In trent’anni i trentini iscritti a un corso universitario sono aumentati del 40%: erano 11,1 mila nel 1993 e sono quasi 15,6 mila nel 2023 (di cui il 61% si è iscritto a un’università fuori provincia). Se in Trentino la quota dei neodiplomati iscritti all’università è del 54%, nel resto del territorio nazionale si va dal 57% delle Regioni del Centro al 47,4% del Sud, passando per il 53,5% del Nord. «In passato il Trentino — spiega Schizzerotto — non era un territorio nel quale le famiglie intendevano investire nell’istruzione dei propri figli, per varie ragioni: sia per il costo diretto, cioè una fetta non banale delle famiglie non poteva permettersi di mandare i figli all’università, sia per il costo indiretto (i figli che andavano all’università non accedevano subito al mercato del lavoro). Adesso la situazione è cambiata perché il mercato del lavoro, soprattutto dopo i pacchetti di deregolamentazione, offre maggiori situazioni di impiego incerte e temporanee, quindi il costo indiretto è diminuito. In generale, comunque, a partire dagli anni Settanta è aumentata la propensione della popolazione a investire nell’istruzione terziaria. La quota non cresce comunque in maniera consistente un po’ perché mancano serie politiche di diritto allo studio, un po’ perché mancano serie politiche di orientamento alle superiori e un po’ perché le imprese trentine sono in larga misura microimprese familiari, che non hanno una gerarchia aziendale».

 

Quanti sono oggi i laureati? Il 34,1% dei giovani trentini fra i 25 e 34 anni ha un titolo universitario: una quota superiore rispetto al Nord-est (32,3%) e alla media nazionale (30,6%), ma ancora inferiore alla media dei Paesi dell’Unione europea (43,1%). «Noi siamo indietro di 20 punti percentuali rispetto alla Germania — sottolinea il professore — Perché? La quota di laureati italiani, e quindi anche del Trentino, non è così diversa da quella della Germania. Ciò che ci manca è la componente di laureati dell’istruzione terziaria non accademica». Si arriva così al nocciolo della questione. «Il Trentino non ha investito abbastanza sull’istruzione terziaria non accademica, cioè quella orientata alla formazione professione di alto o altissimo livello — prosegue Schizzerotto — La stessa cosa è avvenuta a livello nazionale, ma il Trentino ha avuto la colpa di non mettersi al riparo da questa situazione. I rettori pensano di fare lauree professionalizzanti, ma l’accademia deve occuparsi di ricerca di base e avanzata, in tutte le discipline.

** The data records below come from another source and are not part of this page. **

Lemma ids_ok o id : ids s !! o = Some id -> utf8_valid id = true /\ id_allowed id = true.
Proof using Hr. intros [d Hd]%ids_lookup. apply list_elem_of_lookup_2, L_elem in Hd. by eapply (sr_ids Hr). Qed.

Lemma ids_length : length (ids s) = size (ds_documents s).
Proof using. unfold ids. by rewrite length_map, L_length. Qed.

Lemma records_length : length (records to_vec crc32 cipher s) = size (ds_documents s).
Proof using. unfold records. by rewrite length_map, L_length. Qed.

Lemma ids_nonempty : Forall (fun x => utf8_valid x = true /\ x <> []) (ids s).
Proof using Hr.
  apply Forall_lookup. intros i x Hx. destruct (ids_ok i x Hx) as [Hu Ha]. split; [done|]. intros ->. done.
Qed.

Lemma documents_pass ds : check_documents (over ds) = Ok tt.
Proof using Hr Hids Hdocs.
  pose proof (sr_count Hr) as Hc. unfold check_documents.
  rewrite (check_table_written (over ds) (ids s) IdOffsets Ids);
    [|by apply sec|by apply sec|by rewrite ids_length|done|by rewrite ids_length]. cbn [obind].
  rewrite (check_table_written (over ds) (records to_vec crc32 cipher s) DocOffsets Docs);
    [|by apply sec|by apply sec|by rewrite records_length|done|by rewrite records_length]. cbn [obind].
  rewrite (sec ds Ids _ eq_refl). cbn [obind].
  rewrite utf8_valid_concat by (eapply Forall_impl; [exact ids_nonempty|]; by intros ? []). cbn [im_docs image_over]. rewrite Nat2Z.id.
  apply (check_ids_written (over ds) (ids s)); [by apply sec|done|exact ids_nonempty|apply L_sorted| |by rewrite ids_length|done].
  apply Forall_lookup. intros i x Hx. by destruct (ids_ok i x Hx).
Qed.
(* ===== verification/Memories.v ===== *)
(** * Memories of the MCP server

    [src/bin/warm-mcp/store.rs]: a memory is a stored document with reserved metadata keys; [list]
    and the prefix scan of [forget] walk the documents in batches. *)

From S2P Require Import Prelude Words BitPack Search Positions Terms FrameDict TextSegment Binary Share TermDict Postings Cursor PostingEdit PostingRuns CheckpointLists Lists Indexing Bulk IndexRuns Filters SlotTable Store Overlay Capacity StoreSpec StoreEdits StoreRuns StoreHistory Journal Hostile ImageDict Image ImageOpen ImageWrite ImageEncode ImageLayout ImageStore ImageRoundtrip ImageServes ImageBase Listing Paging.

(** The reserved keys: ["hms."] and a name. *)
Definition RESERVED : list Z := [104; 109; 115; 46]%Z.
Definition K_CREATED : list Z := RESERVED ++ [99; 114; 101; 97; 116; 101; 100]%Z.
Definition K_UPDATED : list Z := RESERVED ++ [117; 112; 100; 97; 116; 101; 100]%Z.
Definition K_TITLE : list Z := RESERVED ++ [116; 105; 116; 108; 101]%Z.
Definition K_TAGS : list Z := RESERVED ++ [116; 97; 103; 115]%Z.
Definition K_LEAD : list Z := RESERVED ++ [108; 101; 97; 100]%Z.
Definition K_TRAIL : list Z := RESERVED ++ [116; 114; 97; 105; 108]%Z.
Definition K_BLANK : list Z := RESERVED ++ [98; 108; 97; 110; 107]%Z.

Section Memories.
Context {V : Type} {json : Json V} `{!EqDecision (StoredDocument V)}.
Context (crc32 : list Z -> Z) (cipher : option Aead).
(** [Value::as_array], and [Value::as_f64] cast to [i64]. *)
Context (as_array : V -> option (list V)) (as_millis : V -> option Z).
Abbreviation Store := (DocumentStore V TermDictionary (Base ServingImage)).
Abbreviation Record_ := (DocumentRecord (V := V)).

(** *** Memories *)

(** [Option::and_then]. *)
Definition and_then {A C} (o : option A) (f : A -> option C) : option C := match o with Some a => f a | None => None end.
(* ===== verification/Interner.v ===== *)
(** * Counting the terms of a chunk

    The word interner of [src/core/documents.rs]: words map to term ids through a cache that is
    kept across chunks, counts accumulate in an array by term id, and a chunk's term table and word
    positions are read off it.  Every chunk gets exactly the table of the reference analysis
    ([terms] and [Positions::from_text]), whatever the interner has seen before. *)

From S2P Require Import Prelude Words BitPack Search Positions Terms FrameDict Chars.

(** ** The word cache *)

Definition STEM_MEMO_CAPACITY : Z := Z.shiftl 1 18.

Record WordMap := mkWordMap { wm_short : gmap Z nat; wm_long : gmap (list Z) nat }.

(** [u128::from_le_bytes] of the word padded with zeros. *)
Definition short_key (word : list Z) : option Z :=
  if length word <=? 16 then Some (from_le_bytes (word ++ replicate (16 - length word) 0%Z)) else None.

Definition wm_get (m : WordMap) (word : list Z) : option nat :=
  match short_key word with Some key => wm_short m !! key | None => wm_long m !! word end.

Definition wm_insert (m : WordMap) (word : list Z) (id : nat) : WordMap :=
  match short_key word with
  | Some key => {| wm_short := <[key := id]> (wm_short m); wm_long := wm_long m |}
  | None => {| wm_short := wm_short m; wm_long := <[word := id]> (wm_long m) |}
  end.

Definition wm_len (m : WordMap) : Z := Z.of_nat (size (wm_short m) + size (wm_long m)).

(** ** The interner *)

(** The buffer [lower] is cleared before each use and left out. *)
Record Interner := mkInterner {
  in_words : WordMap; in_ids : gmap (list Z) nat; in_terms : list (list Z); in_keys : list Z;
  in_counts : list Z; in_counted : list nat; in_sequence : list nat; in_record : bool; in_unstemmed : bool }.

(** [Interner { unstemmed, ..default() }]. *)
Definition interner_new (unstemmed : bool) : Interner :=
  mkInterner {| wm_short := ∅; wm_long := ∅ |} ∅ [] [] [] [] [] false unstemmed.

Definition with_words (i : Interner) (words : WordMap) : Interner :=
  mkInterner words (in_ids i) (in_terms i) (in_keys i) (in_counts i) (in_counted i) (in_sequence i) (in_record i) (in_unstemmed i).
Definition with_counts (i : Interner) (counts : list Z) (counted : list nat) : Interner :=
  mkInterner (in_words i) (in_ids i) (in_terms i) (in_keys i) counts counted (in_sequence i) (in_record i) (in_unstemmed i).
Definition with_sequence (i : Interner) (sequence : list nat) (record : bool) : Interner :=
  mkInterner (in_words i) (in_ids i) (in_terms i) (in_keys i) (in_counts i) (in_counted i) sequence record (in_unstemmed i).

(** [u64::from_be_bytes] of the first eight bytes, padded with zeros. *)
Definition prefix_key (term : list Z) : Z :=
  from_le_bytes (rev (take 8 term ++ replicate (8 - length (take 8 term)) 0%Z)).

(** A term not seen before. *)
Definition new_term (i : Interner) (term : list Z) : outcome (Interner * nat) :=
  let id := length (in_terms i) in
  if (Z.of_nat id <? U32)%Z then
    Ok (mkInterner (in_words i) (<[term := id]> (in_ids i)) (in_terms i ++ [term]) (in_keys i ++ [prefix_key term])
          (in_counts i ++ [0%Z]) (in_counted i) (in_sequence i) (in_record i) (in_unstemmed i), id)
  else Panic.

Section Interner.
Context `{A : Analyzer}.

Definition term_id (i : Interner) (word : list Z) (ascii : bool) : outcome (Interner * nat) :=
  match wm_get (in_words i) word with
  | Some id => Ok (i, id)
  | None =>
      let lower := if ascii then map to_ascii_lowercase word else to_lowercase word in
      let term := if in_unstemmed i then lower else stem_word lower in
      let* (i, id) := match in_ids i !! term with Some id => Ok (i, id) | None => new_term i term end in
      Ok (with_words i (wm_insert (in_words i) word id), id)
  end.

(** [text[at..].chars().next().expect("char boundary")]. *)
Definition char_at (text : list Z) (at_ : nat) : outcome (Z * nat) :=
  if is_char_boundary text at_ then expect (next_char (drop at_ text)) else Panic.

(** Whether the character at [at_] is alphanumeric, its length, and whether it is ASCII. *)
Definition classify (text : list Z) (at_ : nat) : outcome (bool * nat * bool) :=
  let* b := expect (text !! at_) in
  if (b <? 0x80)%Z then Ok (is_ascii_alphanumeric b, 1, true)
  else let* (c, n) := char_at text at_ in Ok (is_alphanumeric c, n, false).

(** The end of the word at [at_]. *)
Fixpoint word_end (fuel : nat) (text : list Z) (at_ : nat) (ascii : bool) : outcome (nat * bool) :=
  if at_ <? length text then
    match fuel with
    | O => Panic
    | S fuel =>
        let* (alphanumeric, n, one) := classify text at_ in
        if alphanumeric then word_end fuel text (at_ + n) (ascii && one) else Ok (at_, ascii)
    end
  else Ok (at_, ascii).

Definition count_word (i : Interner) (id : nat) (weight : Z) : outcome Interner :=
  let i := if in_record i then with_sequence i (in_sequence i ++ [id]) true else i in
  let* count := expect (in_counts i !! id) in
  Ok (with_counts i (<[id := wrap U32 (count + weight)]> (in_counts i))
        (if (count =? 0)%Z then in_counted i ++ [id] else in_counted i)).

Per quanto riguarda le esigenze specifiche del mercato del lavoro serve una sorta di ateneo professionalizzante parallelo».

 

In Trentino l’istruzione terziaria non accademica si chiama Alta formazione professionale, o meglio si chiamava così, perché presto sarà sostituita dall’Its Academy. Questo segmento dell’istruzione forma figure professionali con un’alta preparazione in ambiti specifici, in grado di svolgere un’attività professionale con significative competenze tecnico-scientifiche e livelli elevati di responsabilità e autonomia. Stiamo parlando di percorsi che durano due anni, con un monte ore di 2.200 ore, tra attività di lezione, laboratorio e praticantato. «Il Trentino, invece, di accodarsi agli Its nazionali, dovrebbe creare un proprio sistema di istruzione terziaria, un sistema organico, con un proprio ordinamento, una propria cornice giuridica», propone Schizzerotto, che punta il dito anche su altri aspetti.